JAKARTA, KOMPAS – Pemerintahan lima tahun ke depan menghadapi tantangan yang tidak mudah di tengah pusaran kepentingan koalisi partai pendukung dan pembelahan sosial di masyarakat. Alih-alih bergantung pada mesin partai, efektivitas pemerintahan dapat lebih tercapai jika koordinasi presiden dengan kepala daerah ditingkatkan.
Peneliti Center for Strategic and International Studies (CSIS) Phillip Vermonte dalam diskusi “Titik Temu: Panggung Politik Indonesia Pasca Pemilu 2019” yang diadakan Litbang Kompas di Jakarta, Senin (20/5/2019) mengatakan, jika terpilih kembali, Joko Widodo hanya punya waktu efektif dua tahun untuk melakukan reformasi dan menerapkan program-programnya.
Jika terpilih kembali, Joko Widodo hanya punya waktu efektif dua tahun untuk melakukan reformasi dan menerapkan program-programnya.
Itu karena pada tahun ketiga, partai-partai diprediksi akan sibuk mempersiapkan diri mengikuti Pemilihan Umum 2024. Di tengah koalisi yang cair itu, Jokowi tidak perlu bergantung penuh pada partai politik pendukungnya, melainkan membangun aliansi strategis dengan kepala daerah.

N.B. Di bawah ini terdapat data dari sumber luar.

(** C6: [signup] with an email no stored record has succeeds.  It stores
    one new record, after the records that were there, and returns that
    record, the only one the select by its email finds.  The record has the
    email, the first_name and the last_name of the input and, as its
    password, the token of the password of the input; the response the
    schema lets through shows the three fields and no password. *)
Theorem signup_fresh_email ev user s :
  constraints s →
  Some (VStr (email user)) ∉ emails (rows s) →
  ∃ r s',
    signup key ev user s = (Return (Some r), s')
    ∧ rows s' = rows s ++ [r]
    ∧ filter (λ x, matches ("email", VStr (email user)) x) (rows s') = [r]
    ∧ r !! "password"
      = Some (VBytes (Fernet_encrypt (fernet key) ev
                        (encode_utf8 (password user))))
    ∧ response_model UserOut r !! "email" = Some (VStr (email user))
    ∧ response_model UserOut r !! "first_name"
      = Some (VStr (first_name user))
    ∧ response_model UserOut r !! "last_name" = Some (VStr (last_name user))
    ∧ response_model UserOut r !! "password" = None.
Proof.
  intros [_ Huniq] Hfresh.
  exists (signup_row key ev user s). eexists.
  split; [by apply signup_fresh|]. simpl.
  split; [reflexivity|]. split.
  - rewrite filter_app, (filter_none _ (rows s)).
    + rewrite filter_cons_True; [done|].
      apply Is_true_true, matches_email. reflexivity.
    + intros x Hx Hm. apply Is_true_true, matches_email in Hm.
      apply Hfresh. rewrite <- Hm. by apply elem_of_emails.
  - rewrite !response_model_lookup. repeat split.
Qed.

(** *** delete_user *)

Lemma delete_user_run ev id s :
  (0 < id)%Z →
  delete_user ev id s
  = if is_None (head (filter (λ r, matches ("id", VInt id) r) (rows s)))
    then (Raise (HTTPException HTTP_404_NOT_FOUND "User not found"), s)
    else (Return {| response_status_code := HTTP_204_NO_CONTENT |},
          {| rows := filter (λ r, negb (matches ("id", VInt id) r)) (rows s);
             auto_increment := auto_increment s |}).
Proof.
  intros Hid. unfold delete_user, delete_user_with. unfold_M.
  destruct (decide (0 < id)%Z); [|done]. cbv beta iota.
  by destruct (is_None _).
Qed.

(** [delete_user] on an id no record has: NotFound, and the table stays. *)
Lemma delete_user_absent ev id s :
  (0 < id)%Z →
  (∀ r : row, r ∈ rows s → r !! "id" ≠ Some (VInt id)) →
  delete_user ev id s
  = (Raise (HTTPException HTTP_404_NOT_FOUND "User not found"), s).
Proof.
  intros Hid Habs. rewrite delete_user_run by done.
  rewrite filter_none; [done|].
  intros r Hr Hm. apply Is_true_true, matches_id in Hm. by apply (Habs r).
Qed.
Lemma early_exit_ignores_strategy_witness :
  (querySelector "#test" (ancestorNow (freshWorld bodyWithSpan true)) = Some sampleSpan /\
   select "#test" ArgNull (freshWorld bodyWithSpan true) =
   select "#test" (ArgNumber 1000) (freshWorld bodyWithSpan true)) /\
  (isConnected (freshWorld bodyWithSpan false) = false /\
   waitForRemovalFromDom ArgNull (freshWorld bodyWithSpan false) =
   waitForRemovalFromDom unknownStrategy (freshWorld bodyWithSpan false)).
Proof.
  split; (split; [reflexivity|]).
  - apply (proj1 (early_exit_ignores_strategy "#test" ArgNull (ArgNumber 1000)
                    (freshWorld bodyWithSpan true)) sampleSpan).
    reflexivity.
  - apply (proj2 (early_exit_ignores_strategy "#test" ArgNull unknownStrategy
                    (freshWorld bodyWithSpan false))).
    reflexivity.
Defined.


(** ** Instances of the further properties *)

#[local] Existing Instance sampleNamespace.

Lemma interval_tick_settles_select_witness :
  let evs := [IntervalFires; DomChange bodyWithBox] in
  let r := select "#test" (ArgNumber 1000) (freshWorld emptyBody true) in
  usesInterval (ArgNumber 1000) = true /\
  observes r evs = StillPending /\
  observes r (evs ++ IntervalFires :: [TimeoutFires]) = Fulfilled (VElement sampleSpan).
Proof.
  intros evs r. split; [reflexivity|]. split; [reflexivity|].
  exact (interval_tick_settles_select "#test" (ArgNumber 1000) emptyBody true evs
           eq_refl eq_refl [TimeoutFires]).
Defined.

Lemma interval_tick_settles_removal_witness :
  let evs := [IntervalFires; ConnectedChange false] in
  let r := waitForRemovalFromDom ArgOmitted (freshWorld emptyBody true) in
  usesInterval ArgOmitted = true /\
  observes r evs = StillPending /\
  observes r (evs ++ IntervalFires :: [TimeoutFires]) = Fulfilled (VBool true).
Proof.
  intros evs r. split; [reflexivity|]. split; [reflexivity|].
  exact (interval_tick_settles_removal ArgOmitted emptyBody true evs
           eq_refl eq_refl [TimeoutFires]).
Defined.

Lemma notification_settles_removal_witness :
  let evs := [ObserverNotified [appendSpanRecord]; ConnectedChange false] in
  let r := waitForRemovalFromDom observerStrategy (freshWorld emptyBody true) in
  usesObserver observerStrategy = true /\
  observes r evs = StillPending /\
  observes r (evs ++ ObserverNotified [] :: [TimeoutFires]) = Fulfilled (VBool true).
Proof.
  intros evs r. split; [reflexivity|]. split; [reflexivity|].
  exact (notification_settles_removal observerStrategy emptyBody true evs []
           eq_refl eq_refl [TimeoutFires]).
Defined.

Lemma notification_settles_select_witness :
  let evs := [DomChange bodyWithBox; ObserverNotified [appendBoxRecord]] in
  let r := select "#test" observerStrategy (freshWorld emptyBody true) in
  usesObserver observerStrategy = true /\
  observes r evs = StillPending /\
  observes r (evs ++ ObserverNotified [appendSpanRecord] :: [TimeoutFires])
  = Fulfilled (VElement sampleSpan).
Proof.
  intros evs r. split; [reflexivity|]. split; [reflexivity|].
  exact (notification_settles_select "#test" observerStrategy emptyBody true evs
           [appendSpanRecord] eq_refl eq_refl [TimeoutFires]).
Defined.

Lemma strategies_ignore_foreign_events_witness :
  let evs := [ObserverNotified [appendSpanRecord]; IntervalFires; TimeoutFires] in
  (usesInterval (ArgNumber 1000) = true /\
   observes (select "#test" (ArgNumber 1000) (freshWorld emptyBody true))
            (filter (fun ev => negb (isNotification ev)) evs)
   = observes (select "#test" (ArgNumber 1000) (freshWorld emptyBody true)) evs) /\
  (usesObserver observerStrategy = true /\
   observes (waitForRemovalFromDom observerStrategy (freshWorld emptyBody true))
            (filter (fun ev => negb (isTick ev)) evs)
   = observes (waitForRemovalFromDom observerStrategy (freshWorld emptyBody true)) evs).
Proof.
  intros evs. split; (split; [reflexivity|]).
  - exact (proj1 (proj1 (strategies_ignore_foreign_events "#test" (ArgNumber 1000)
                           emptyBody true evs) eq_refl)).
  - exact (proj2 (proj2 (strategies_ignore_foreign_events "#test" observerStrategy
                           emptyBody true evs) eq_refl)).
Defined.


Lemma not_found_only_after_timeout_witness :
  let evs := [IntervalFires; TimeoutFires; DomChange bodyWithSpan] in
  (observes (select "#test" ArgOmitted (freshWorld emptyBody true)) evs = Fulfilled VNull /\
   In TimeoutFires evs) /\
  (observes (waitForRemovalFromDom ArgOmitted (freshWorld emptyBody true)) evs
   = Fulfilled (VBool false) /\
   In TimeoutFires evs).
Proof.
  intros evs. split; (split; [reflexivity|]).
  - exact (proj1 (not_found_only_after_timeout "#test" ArgOmitted emptyBody true evs)
             eq_refl).
  - exact (proj2 (not_found_only_after_timeout "#test" ArgOmitted emptyBody true evs)
             eq_refl).
Defined.

Lemma removal_true_means_detached_witness :
  let evs := [IntervalFires; ConnectedChange false; IntervalFires] in
  observes (waitForRemovalFromDom ArgOmitted (freshWorld emptyBody true)) evs
  = Fulfilled (VBool true) /\
  exists pre post, evs = pre ++ post /\ snd (pageAfter pre (emptyBody, true)) = false.
Proof.
  intros evs. split; [reflexivity|].
  exact (removal_true_means_detached ArgOmitted emptyBody true evs eq_refl).
Defined.

Lemma null_strategy_rejects_witness :
  (querySelector "#test" (ancestorNow (freshWorld emptyBody true)) = None /\
   exists msg,
     select "#test" ArgNull (freshWorld emptyBody true)
     = Throw (TypeError msg) (freshWorld emptyBody true) /\
     forall evs, observes (select "#test" ArgNull (freshWorld emptyBody true)) evs
                 = RejectedWith (TypeError msg)) /\
  (isConnected (freshWorld emptyBody true) = true /\
   exists msg,
     waitForRemovalFromDom ArgNull (freshWorld emptyBody true)
     = Throw (TypeError msg) (freshWorld emptyBody true) /\
     forall evs, observes (waitForRemovalFromDom ArgNull (freshWorld emptyBody true)) evs
                 = RejectedWith (TypeError msg)).
Proof.
  split; (split; [reflexivity|]).
  - exact (proj1 (null_strategy_rejects "#test" (freshWorld emptyBody true)) eq_refl).
  - exact (proj2 (null_strategy_rejects "#test" (freshWorld emptyBody true)) eq_refl).
Defined.

Lemma fulfilled_results_have_declared_type_witness :
  let evs := [IntervalFires; TimeoutFires] in
  wellTyped (ArgNumber 1000) = true /\
  (observes (select "#test" (ArgNumber 1000) (freshWorld emptyBody true)) evs
   = Fulfilled VNull /\
   (VNull = VNull \/ exists n, VNull = VElement n)) /\
  (observes (waitForRemovalFromDom (ArgNumber 1000) (freshWorld emptyBody true)) evs
   = Fulfilled (VBool false) /\
   exists b, VBool false = VBool b).
Proof.
  intros evs. split; [reflexivity|]. split; (split; [reflexivity|]).
  - exact (proj1 (fulfilled_results_have_declared_type "#test" (ArgNumber 1000)
                    emptyBody true evs VNull eq_refl) eq_refl).
  - exact (proj2 (fulfilled_results_have_declared_type "#test" (ArgNumber 1000)
                    emptyBody true evs (VBool false) eq_refl) eq_refl).
Defined.

Lemma observer_may_return_the_ancestor_witness :
  (usesObserver observerStrategy = true /\ usesInterval intervalStrategy = true /\
   querySelector "#test" testDiv = None /\ querySelector "#test" testDivWithText = None /\
   isMatch "#test" testDivWithText = true) /\
  observes (select "#test" observerStrategy (freshWorld testDiv true))
           ([DomChange testDivWithText] ++ ObserverNotified [appendTextRecord] :: [])
  = Fulfilled (VElement testDivWithText) /\
  observes (select "#test" intervalStrategy (freshWorld testDiv true))
           ([DomChange testDivWithText] ++ [IntervalFires]) = StillPending.
Proof.
  pose proof (observer_may_return_the_ancestor "#test" observerStrategy intervalStrategy
                testDiv testDivWithText true [TextNode "hello"] []
                eq_refl eq_refl eq_refl eq_refl eq_refl) as [H1 H2].
  split; [repeat split|]. split; [exact (H1 [])|exact H2].
Defined.

Lemma legacy_select_agrees_on_html_witness :
  let evs := [DomChange bodyWithSpan; ObserverNotified [appendSpanRecord]] in
  htmlEvents evs = true /\
  Legacy.observes (Legacy.select "#test" None (freshWorld emptyBody true)) evs
  = observes (select "#test" observerStrategy (freshWorld emptyBody true)) evs /\
  Legacy.observes (Legacy.select "#test" None (freshWorld emptyBody true)) evs
  = Fulfilled (VElement sampleSpan).
Proof.
  intros evs. split; [reflexivity|]. split; [|reflexivity].
  exact (proj2 (legacy_select_agrees_on_html "#test" None None
                  (freshWorld emptyBody true) emptyBody true evs) eq_refl).
Defined.

Lemma legacy_select_skips_other_elements_witness :
  (querySelector "#test" emptyBody = None /\ isMatch "#test" bodyWithCircle = false /\
   isElement sampleCircle = true /\ matches "#test" sampleCircle = true /\
   inHtmlNamespace sampleCircle = false) /\
  Legacy.observes (Legacy.select "#test" None (freshWorld emptyBody true))
                  [ObserverNotified [appendCircleRecord]] = StillPending /\
  observes (select "#test" observerStrategy (freshWorld emptyBody true))
           [ObserverNotified [appendCircleRecord]] = Fulfilled (VElement sampleCircle) /\
  Legacy.observes (Legacy.select "#test" None (freshWorld bodyWithCircle true)) []
  = Fulfilled (VElement sampleCircle).
Proof.
  pose proof (legacy_select_skips_other_elements "#test" None None emptyBody
                bodyWithCircle sampleCircle true
                eq_refl eq_refl eq_refl eq_refl eq_refl) as (H1 & H2 & H3).
  split; [repeat split|]. split; [exact H1|]. split; [exact H2|].
  exact (H3 bodyWithCircle eq_refl).
Defined.

Lemma legacy_selectOnlyObserver_needs_a_notification_witness :
  let evs := [DomChange bodyWithSpan; TimeoutFires] in
  let o := Legacy.observes
             (Legacy.selectOnlyObserver "#test" (Some 1000) (freshWorld bodyWithSpan true)) evs in
  querySelector "#test" bodyWithSpan = Some sampleSpan /\
  forallb (fun ev => negb (isNotification ev)) evs = true /\
  (o = StillPending \/ o = Fulfilled VNull).
Proof.
  intros evs o. split; [reflexivity|]. split; [reflexivity|].
  exact (legacy_selectOnlyObserver_needs_a_notification "#test" (Some 1000)
           bodyWithSpan true evs eq_refl).
Defined.

Lemma legacy_timeout_gives_not_found_witness :
  let r1 := Legacy.select "#test" (Some 1000) (freshWorld emptyBody true) in
  let r3 := Legacy.waitForRemovalFromDom (Some 1000) (freshWorld emptyBody true) in
  (Legacy.observes r1 [ObserverNotified [appendBoxRecord]] = StillPending /\
   Legacy.observes r1 ([ObserverNotified [appendBoxRecord]] ++ TimeoutFires :: [])
   = Fulfilled VNull) /\
  (Legacy.observes r3 [ObserverNotified [appendBoxRecord]] = StillPending /\
   Legacy.observes r3 ([ObserverNotified [appendBoxRecord]] ++ TimeoutFires :: [])
   = Fulfilled (VBool false)).
Proof.
  intros r1 r3.
  pose proof (legacy_timeout_gives_not_found "#test" (Some 1000) emptyBody true
                [ObserverNotified [appendBoxRecord]] []) as (H1 & _ & H3 & _).
  split; (split; [reflexivity|]).
  - exact (H1 eq_refl).
  - exact (H3 eq_refl).
Defined.

Lemma timeout_ends_the_wait_witness :
  let evs := [IntervalFires; TimeoutFires; IntervalFires] in
  In TimeoutFires evs /\
  observes (select "#test" intervalStrategy (freshWorld emptyBody true)) evs <> StillPending /\
  observes (waitForRemovalFromDom intervalStrategy (freshWorld emptyBody true)) evs
  <> StillPending.
Proof.
  intros evs.
  assert (Hin : In TimeoutFires evs) by (right; left; reflexivity).
  split; [exact Hin|].
  exact (timeout_ends_the_wait "#test" intervalStrategy emptyBody true evs Hin).
Defined.

Lemma at_most_one_resolution_witness :
  let evs := [IntervalFires; DomChange bodyWithBox] in
  let r1 := select "#test" (ArgNumber 1000) (freshWorld emptyBody true) in
  let r2 := waitForRemovalFromDom observerStrategy (freshWorld emptyBody true) in
  let gone := [ObserverNotified [appendBoxRecord]; ConnectedChange false] in
  (observes r1 evs = StillPending /\
   settledCleanly Rejected (run (evs ++ [TimeoutFires]) (worldOf r1))) /\
  (usesInterval (ArgNumber 1000) = true /\
   querySelector "#test" (fst (pageAfter evs (emptyBody, true))) = Some sampleSpan /\
   settledCleanly (Resolved (VElement sampleSpan))
                  (run (evs ++ [IntervalFires]) (worldOf r1))) /\
  (usesObserver observerStrategy = true /\
   observes r2 gone = StillPending /\
   snd (pageAfter gone (emptyBody, true)) = false /\
   settledCleanly (Resolved (VBool true))
                  (run (gone ++ [ObserverNotified []]) (worldOf r2))).
Proof.
  intros evs r1 r2 gone.
  pose proof (at_most_one_resolution "#test" (ArgNumber 1000) emptyBody true evs)
    as (_ & _ & T1 & _ & D1 & _).
  pose proof (at_most_one_resolution "#test" observerStrategy emptyBody true gone)
    as (_ & _ & _ & _ & _ & _ & _ & D4 & _).
  split; [|split].
  - split; [reflexivity|]. exact (T1 eq_refl).
  - split; [reflexivity|]. split; [reflexivity|].
    exact (D1 eq_refl eq_refl sampleSpan eq_refl).
  - split; [reflexivity|]. split; [reflexivity|]. split; [reflexivity|].
    exact (D4 eq_refl eq_refl eq_refl []).
Defined.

Hubungan yang efektif antara pemerintah pusat dengan daerah diharapkan akan lebih mudah tercapai, mengingat sejumlah tokoh kepala daerah muda disinyalir siap mencalonkan diri di pemilihan presiden 2024.
“Jokowi tidak perlu lagi bergantung pada partai-partai, yang perlu ia bangun adalah aliansi strategis dengan kepala daerah. Mereka pasti membutuhkan insentif besar membangun wilayahnya untuk persiapan maju di pemilu 2024,” kata Phillip.
Tantangan
Peneliti Litbang Kompas Bambang Setiawan menilai, pemerintahan ke depan menghadapi tantangan yang tidak mudah. Meski memiliki koalisi politik mayoritas, Jokowi harus menghadapi kepentingan partai yang akan memengaruhi konsolidasi politik serta efektivitas pemerintahan.
Dengan koalisi yang gemuk, Jokowi dinilai takut untuk mengendalikan partai-partai di luar PDI-P. “Koalisi seperti ini sewaktu-waktu bisa rapuh. Ini masalah dalam sistem presidensial yang sistem kepartaiannya multipartai,” ujar Bambang.
Selain tantangan politik, Jokowi juga harus menghadapi tantangan sosial. Situasi politik belakangan ini semakin mempertegas segregasi ideologis dan etnisitas di masyarakat. Masyarakat semakin kritis dan vokal dengan preferensi politik yang sudah terbentuk pasca dua kali pemilu yang mempertajam polarisasi.
“Kondisi-kondisi ini menunjukkan tantangan yang tidak mudah serta potensi rapuhnya pemerintahan Jokowi,” kata Bambang.